Gravity’s Smoking Gun?
/ Authors
/ Abstract
We present a new constraint on the biased galaxy formation picture. Gravitational instability theory predicts that the two-point mass density correlation function, ξ(r), has an inflection point at the separation r = r0, corresponding to the boundary between the linear and nonlinear regime of clustering, ξ ≃ 1. We show how this feature can be used to constrain the biasing parameter b2 ≡ ξg(r)/ξ(r) on scales r ≃ r0, where ξg is the galaxy-galaxy correlation function, which is allowed to differ from ξ. We apply our method to real data: the ξg(r), estimated from the Automatic Plate Measuring (APM) galaxy survey.
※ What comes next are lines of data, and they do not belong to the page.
Lemma UpdatePageTableForVMA_spec v s : good v ->
  exists pt, UpdatePageTableForVMA IsCached v s = Done (mk_vmm (vma_map s) pt (is_locked s)) /\
    forall q, PT.get pt q =
      if decide (inside v (q * CITRA_PAGE_SIZE))
      then entry_of q (Some (cell_at v (q * CITRA_PAGE_SIZE))) else PT.get (page_table s) q.
Proof.
  intros Hg. pose proof (fun q => page_inside v q Hg) as Hin.
  pose proof Hg as [Hb He Hs Hba Hsa Hbk _].
  assert (forall ty mem, match ty with
      | PT.Memory => MRef.covers mem (size v) | _ => mem = MRef.Null end ->
    exists pt, PT.map_pages IsCached (base v / CITRA_PAGE_SIZE) (size v / CITRA_PAGE_SIZE) mem ty
        (page_table s) = Done pt /\
      forall q, PT.get pt q = if decide (inside v (q * CITRA_PAGE_SIZE))
        then match ty with
             | PT.Memory => PT.mapped IsCached (base v / CITRA_PAGE_SIZE)
                              (size v / CITRA_PAGE_SIZE) mem q
             | ty => PT.mk_entry ty 0 end
        else PT.get (page_table s) q) as Hmap.
  { intros ty mem Hm. unfold PT.map_pages.
    assert (0 <= base v / CITRA_PAGE_SIZE /\ 0 <= size v / CITRA_PAGE_SIZE /\
      base v / CITRA_PAGE_SIZE + size v / CITRA_PAGE_SIZE <= PAGE_TABLE_NUM_ENTRIES /\
      size v / CITRA_PAGE_SIZE * CITRA_PAGE_SIZE = size v) as (H0 & H1 & H2 & H3).
    { change PAGE_TABLE_NUM_ENTRIES with (2 ^ 20). unfold CITRA_PAGE_SIZE, MAX_ADDRESS in *.
      Z.div_mod_to_equations. lia. }
    change PAGE_TABLE_NUM_ENTRIES with (2 ^ 20) in H2.
    rewrite (u32_small (_ + _)) by lia. rewrite u32_small by lia.
    replace (_ + _ - base v / CITRA_PAGE_SIZE) with (size v / CITRA_PAGE_SIZE) by lia.
    destruct (PT.map_loop_spec IsCached ty (Z.to_nat (size v / CITRA_PAGE_SIZE))
      (base v / CITRA_PAGE_SIZE) mem (page_table s)) as (pt & Hpt & Hq);
      rewrite ?Z2Nat.id by done; [done..| |].
    { destruct ty; [done| by rewrite H3 | done]. }
    rewrite Z2Nat.id in Hpt, Hq by done. exists pt. split; [done|]. intros q. rewrite Hq.
    destruct (decide (inside v _)) as [Hi|Hi]; rewrite Hin in Hi.
    - by rewrite decide_True.
    - by rewrite decide_False. }
  unfold UpdatePageTableForVMA, PT.MapMemoryRegion, PT.UnmapRegion.
  apply PT.page_aligned_spec in Hba as Hba', Hsa as Hsa'. rewrite Hba', Hsa'.
  destruct (type v) eqn:Hty; cbn [assert_ mbind outcome_bind].
  - destruct (Hmap PT.Unmapped MRef.Null) as (pt & -> & Hq); [done|].
    exists pt. split; [done|]. intros q. rewrite Hq. unfold cell_at. rewrite Hty. done.
  - destruct (Hmap PT.Memory (backing_memory v)) as (pt & -> & Hq); [by apply Hbk|].
    exists pt. split; [done|]. intros q. rewrite Hq. unfold cell_at. rewrite Hty.
    case_decide; [|done]. unfold PT.mapped, entry_of. destruct (IsCached _); [done|].
    do 2 f_equal. unfold CITRA_PAGE_SIZE in *. Z.div_mod_to_equations. lia.
Qed.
Our results suggest that the APM galaxies trace the mass at separations r ≳ 5 h-1 Mpc, where h is the Hubble constant in units of 100 km s-1 Mpc-1. The present results agree with earlier studies, based on comparing higher order correlations in the APM with weakly nonlinear perturbation theory. Both approaches constrain the b factor to be within 20% of unity. If the existence of the feature that we identified in the APM ξg(r)—the inflection point near ξg = 1—is confirmed by more accurate surveys, we may have discovered gravity's smoking gun: the long-awaited "shoulder" in ξ, predicted by Gott and Rees 25 years ago.